Dado que cada vez es más frecuente conocer casos de persecución violenta contra personas defensoras de Derechos Humanos ambientales, mención aparte merece lo previsto en el Acuerdo de Escazú sobre las medidas de protección que buscan garantizar, entre otros, el derecho a la vida, a la integridad personal y a la libertad de opinión de este colectivo.
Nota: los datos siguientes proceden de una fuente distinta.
(** * blame-browse: the asynchronous git runner ([src/git-reader.c])

    A shallow embedding of [GitReader], the object that spawns [git],
    watches the child's two pipes and its exit from the GLib main loop, and
    emits the [completed] signal.

    The private structure of the reader is a record; the GLib main context
    (attached sources), the table of unreaped children and the open pipe
    ends form the rest of the world the reader acts on.  Every C function
    is a state-passing function on that world; the callbacks the main loop
    may run are the labels of a partial step function.  What the reader does
    to the outside (signals emitted, signals sent to the child, bytes
    written to the program's own standard output) is appended to a log.

    Two widgets of the program follow, each in a module of its own: the
    source view ([src/git-source-view.c]), as the texts it lays out, the
    lines it paints for an exposed area and the sizes it measures; and the
    commit dialog ([src/git-commit-dialog.c]), as the table and the text
    it shows and the reference and the signal handler it holds on its
    commit. *)

From Stdlib Require Import ZArith Ascii String List Permutation Lia.
From stdpp Require Import gmap strings list.

Local Open Scope Z_scope.

(** ** Bytes and strings *)

(** [isspace] of <ctype.h> in the "C" locale: space, and the five controls
    from horizontal tab (9) to carriage return (13). *)
Definition isspace (c : ascii) : bool :=
  let n := Z.of_N (N_of_ascii c) in
  (n =? 32) || ((9 <=? n) && (n <=? 13)).

(** [str[i]] for [0 <= i <= len]: a [GString] keeps a NUL after its last
    byte. *)
Definition char_at (str : string) (i : nat) : ascii :=
  match String.get i str with
  | Some c => c
  | None => Ascii.zero
  end.

(** Integer conversions of a 64-bit target: [gsize] is unsigned, [gssize]
    signed. *)
Definition to_gsize (z : Z) : Z := z mod 2 ^ 64.

Definition to_gssize (z : Z) : Z :=
  let u := z mod 2 ^ 64 in
  if u <? 2 ^ 63 then u else u - 2 ^ 64.

(** The first [n] bytes of a string. *)
Fixpoint str_take (n : nat) (s : string) : string :=
  match n, s with
  | S n', String c r => String c (str_take n' r)
  | _, _ => EmptyString
  end.

(** [g_string_truncate (string, len)]: [len] is a [gsize]; the new length
    is [MIN (len, string->len)]. *)
Definition g_string_truncate (s : string) (len : Z) : string :=
  str_take (Z.to_nat (Z.min (to_gsize len) (Z.of_nat (String.length s)))) s.

(** [g_string_append_len (string, buf, bytes_read)]. *)
Definition g_string_append_len (s buf : string) : string := s +:+ buf.

(** What [%s] prints of a byte buffer: the bytes before the first NUL. *)
Fixpoint c_str (s : string) : string :=
  match s with
  | EmptyString => EmptyString
  | String c r => if Ascii.eqb c Ascii.zero then EmptyString else String c (c_str r)
  end.

(** The body of the loop of [git_reader_check_complete],
    [for (...; len > 0 && isspace (str[len]); len--);], entered with a
    positive index: it stops at the first index, going down, that is [0] or
    holds no white space. *)
Fixpoint trim_scan (str : string) (len : nat) : nat :=
  match len with
  | O => O
  | S n => if isspace (char_at str len) then trim_scan str n else len
  end.

(** The value of [len] after the loop; it starts at
    [priv->error_string->len - 1], computed on [gsize] and stored in a
    [gssize], so it is [-1] for the empty string. *)
Definition trim_len (str : string) : Z :=
  let len := to_gssize (to_gsize (Z.of_nat (String.length str)) - 1) in
  if 0 <? len then Z.of_nat (trim_scan str (Z.to_nat len)) else len.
Sin duda, este Tratado visibiliza la necesidad de dotarlos de garantías mínimas para la realización de sus labores y obliga a los Estados a implementar acciones concretas contra una problemática que, solo por exponer un ejemplo de los últimos días, ocasionó el asesinato del guardaparques del Servicio Nacional de Áreas Naturales Protegidas por el Estado (Sernanp), Lorenzo Wampagkit Yamil, el último 31 de julio.
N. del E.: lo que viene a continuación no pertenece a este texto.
(** X19: the modal form does nothing while the title or the amount is
    empty; otherwise it sends its request with [parseFloat] of the amount
    text unchecked, and reports and closes in the same way whether the
    store accepts the write or answers with an error.  Opened on a record
    and saved as it is, it sends an update of that record with the title
    and category of the record. *)
Theorem saveTransaction_spec (editData : option TransactionForm.EditData)
  (st : TransactionForm.State) :
  (forall response,
     saveTransaction editData response st = []
     <-> TransactionForm.title st = EmptyString
         \/ TransactionForm.amount st = EmptyString)
  /\ (TransactionForm.title st <> EmptyString ->
      TransactionForm.amount st <> EmptyString ->
      forall u message,
        saveTransaction editData (Error message) st
        = saveTransaction editData (Data u) st
        /\ exists request,
             saveTransaction editData (Data u) st
             = [request; TransactionForm.Saved; TransactionForm.Close]
             /\ match request with
                | TransactionForm.Update _ row | TransactionForm.Insert row =>
                    TransactionForm.r_amount row
                    = parseFloat (TransactionForm.amount st)
                | _ => False
                end)
  /\ forall e u,
       TransactionForm.ed_title e <> EmptyString ->
       toString (TransactionForm.ed_amount e) <> EmptyString ->
       saveTransaction (Some e) (Data u) (onEditData (Some e))
       = [TransactionForm.Update (TransactionForm.ed_id e)
            (TransactionForm.mkRow (TransactionForm.ed_title e)
               (parseFloat (toString (TransactionForm.ed_amount e)))
               (TransactionForm.ed_category e));
          TransactionForm.Saved; TransactionForm.Close].
Proof.
  unfold TransactionForm.saveTransaction. split; [|split].
  - intro response.
    destruct (TransactionForm.title st) as [|c s];
    destruct (TransactionForm.amount st) as [|c' s']; cbn;
      try (split; [auto | reflexivity]).
    split; [|intros [H|H]; discriminate].
    destruct response; discriminate.
  - intros Ht Ha u message.
    rewrite (nonEmpty_of _ Ht), (nonEmpty_of _ Ha). cbn [negb orb].
    split; [reflexivity|]. eexists. split; [reflexivity|].
    now destruct editData.
  - intros e u Ht Ha. cbn [TransactionForm.onEditData TransactionForm.title
                             TransactionForm.amount TransactionForm.category].
    now rewrite (nonEmpty_of _ Ht), (nonEmpty_of _ Ha).
Qed.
A pesar de que los destinatarios de las medidas previstas en el Acuerdo de Escazú son los Estados, las buenas prácticas corporativas y el principio de buena fe tendrían que llevar a las empresas del sector privado a proporcionar, con la mayor apertura, información sobre su relacionamiento con el medioambiente; promover espacios de diálogo y participación de la ciudadanía; colaborar con la administración de justicia en todas las instancias administrativas o judiciales en las que su cuestione su responsabilidad medioambiental; y a exigir la protección de los defensores de Derechos Humanos ambientales por parte del Estado. De esta manera, ayudarían a generar confianza y fortalecerían la relación con diversos actores sociales; además, claro está, de propiciar todos los beneficios directos hacia el medio ambiente. Empresas que se precien de ser social y ambientalmente responsables no podrían estar en contra de la ratificación de un instrumento internacional con medidas particularmente inofensivas para el Perú, pero potencialmente vitales para el desarrollo sostenible en la región.
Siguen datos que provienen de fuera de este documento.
(** C10 (amended): a row with a missing value in any of its cells,
    whatever the column, is absent from the frame whose length is checked
    against 24, so a file left with fewer than 24 rows free of missing
    values is fatal; and since the feature columns and the time and
    station fields are fetched by label, a file whose header names are
    distinct and not empty (and whose records are as wide as the header)
    and the same file with its columns permuted give the same run. *)
Theorem any_missing_value_drops_row_and_column_order_is_irrelevant
    (load_model : string -> exn + model)
    (joblib_load : string -> exn + scaler)
    (read_csv read_csv' : string -> exn + DataFrame)
    (int_of_text : string -> exn + Z)
    (float_of_text : string -> exn + float)
    (argv : list string) (pi : list nat) :
  let run_on read := run (main load_model joblib_load read int_of_text
                               float_of_text argv) in
  (forall df r, In r (rows df) -> existsb isna r = true ->
                ~ In r (rows (dropna df)))
  /\ (forall df0,
        read_csv (nth 1 argv "") = inr df0 ->
        (List.length
           (filter (forallb (fun c => negb (isna c))) (rows df0)) < 24)%nat ->
        status (run_on read_csv) = 1%Z /\ stdout (run_on read_csv) = [])
  /\ (forall f,
        read_csv (nth 1 argv "") = inr (frame_of_csv f) ->
        read_csv' (nth 1 argv "") = inr (frame_of_csv (permute_csv pi f)) ->
        NoDup (header_names f) -> ~ In "" (header_names f) ->
        Forall (fun r => List.length r = List.length (header_names f))
               (records f) ->
        Permutation pi (seq 0 (List.length (header_names f))) ->
        run_on read_csv' = run_on read_csv).
Proof.
  intros run_on. split; [|split].
  - intros df r _ N H. cbn [dropna rows] in H.
    apply filter_In in H. rewrite N in H. now destruct H.
  - intros df0 E H. apply main_fails. intros s' R.
    apply main_Ret_inv in R.
    destruct R as (m & sc & df & l & w1 & w2 & w3 & row & nt & st & R).
    destruct R as (_ & _ & P & _).
    rewrite (parse_input_too_few read_csv _ df0 E) in P; [discriminate|].
    unfold len, dropna. cbn [rows].
    now rewrite (filter_ext _ _ complete_row).
  - intros f E E' D N R PI. unfold run_on, run.
    rewrite (frame_of_permuted_csv pi f D N PI) in E'.
    assert (C : columns (frame_of_csv f) = header_names f)
      by (unfold frame_of_csv; cbn [columns];
          now apply dedup_names_distinct).
    rewrite <- C in PI.
    now rewrite (main_permute load_model joblib_load read_csv read_csv'
                   int_of_text float_of_text pi argv (frame_of_csv f) E E'
                   (well_formed_frame_of_csv f D N R) PI).
Qed.
(** What the recorder keeps true: the calls made on the output context are
    in the order a muxer accepts, [header_written] tells whether a header
    call succeeded, and a failed recorder has an empty queue. *)
Definition recorder_invariant (r : recorder) : Prop :=
  header_state false (calls (ctx r)) = Some (header_written r) /\
  (failed r = true -> queue r = []).

(** ** Sequences of operations on the video buffer *)

Inductive vb_operation : Type :=
| Offer (p : picture)   (* the producer offers a picture *)
| Take.                 (* the consumer takes the pending frame *)

(** One operation; [None] when an assertion fails. *)
Definition vb_step (vb : video_buffer) (op : vb_operation)
  : option video_buffer :=
  match op with
  | Offer p => offer_frame vb p
  | Take =>
      match video_buffer_consumer_take_frame vb with
      | Some (_, vb') => Some vb'
      | None => None
      end
  end.

Fixpoint vb_steps (vb : video_buffer) (ops : list vb_operation)
  : option video_buffer :=
  match ops with
  | [] => Some vb
  | op :: rest =>
      match vb_step vb op with
      | Some vb' => vb_steps vb' rest
      | None => None
      end
  end.

(** The pictures offered by a sequence of operations, in order. *)
Fixpoint offered (ops : list vb_operation) : list picture :=
  match ops with
  | [] => []
  | Offer p :: rest => p :: offered rest
  | Take :: rest => offered rest
  end.

(** The picture a slot holds, if any, and those of the three slots. *)
Definition slot (f : AVFrame) : list picture :=
  match f with Some p => [p] | None => [] end.

Definition held (vb : video_buffer) : list picture :=
  slot (producer_frame vb) ++ slot (pending_frame vb)
  ++ slot (consumer_frame vb).

(** The sequences of operations in which every take finds a frame that has
    not been taken yet; [consumed] is the flag before the sequence. *)
Fixpoint takes_allowed (consumed : bool) (ops : list vb_operation) : bool :=
  match ops with
  | [] => true
  | Offer _ :: rest => takes_allowed false rest
  | Take :: rest => negb consumed && takes_allowed true rest
  end.

(** ** What the parser makes of a payload *)

(** The packet [process_packet] hands to the recorder for [packet] when the
    received pts is [wire]. *)
Definition stamped (wire : Z) (packet : AVPacket) : AVPacket :=
  set_dts (set_pts packet (to_int64 wire)) (to_int64 wire).

(** The packets the parser makes of an input, in order: one for every call
    of the loop of [stream_parse] whose output is not empty, built as the
    loop builds it.  [n] is the number of parser calls made before. *)
Fixpoint parser_packets (env : stream_env) (fuel n : nat)
    (in_data : list byte) (in_len : Z) : list AVPacket :=
  if in_len =? 0 then []
  else
    match fuel with
    | O => []
    | S fuel' =>
        let res := av_parser_parse2 env n in_data in_len in
        let rest :=
          parser_packets env fuel' (S n)
                         (skipn (Z.to_nat (consumed res)) in_data)
                         (to_int32 (in_len - consumed res)) in
        if negb (out_len res =? 0) then
          (let packet := av_init_packet (out_data res) in
           if key_frame res =? 1
           then set_flags packet (Z.lor (flags packet) AV_PKT_FLAG_KEY)
           else packet) :: rest
        else rest
    end.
El canciller López Chávarri ha expresado, en una entrevista para el diario El Comercio, que la Cancillería no está en contra del Acuerdo de Escazú, pero que es un documento que se encuentra en manos del Congreso de la República y que es aquí donde debe darse el debate. Lo cierto es que el Gobierno actual no solo no estuvo en contra de este Tratado, sino que además lo apoyó, lideró su negociación a nivel internacional y fue de los primeros en suscribirlo. La Cancillería, al defenderlo ante el Congreso de la República, defiende también la posición del propio Estado a nivel internacional y el trabajo permanente de la sociedad civil y el de otros sectores que brindaron su opinión favorable al convenio internacional.
El “Pacto Perú” propuesto por el Presidente Martín Vizcarra tendría que contemplar una variable medioambiental y fomentar consensos entre gremios empresariales, sindicatos, colectivos de Derechos Humanos y el Congreso de la República para ratificar el Acuerdo de Escazú. Sin este consenso mínimo no es posible avanzar en otros planteamientos que involucren acuerdos interinstitucionales, como el Plan Nacional de Acción de Empresas y Derechos Humanos, que ya se viene formulando y que requiere del empuje y compromiso de todos los sectores, particularmente del empresarial.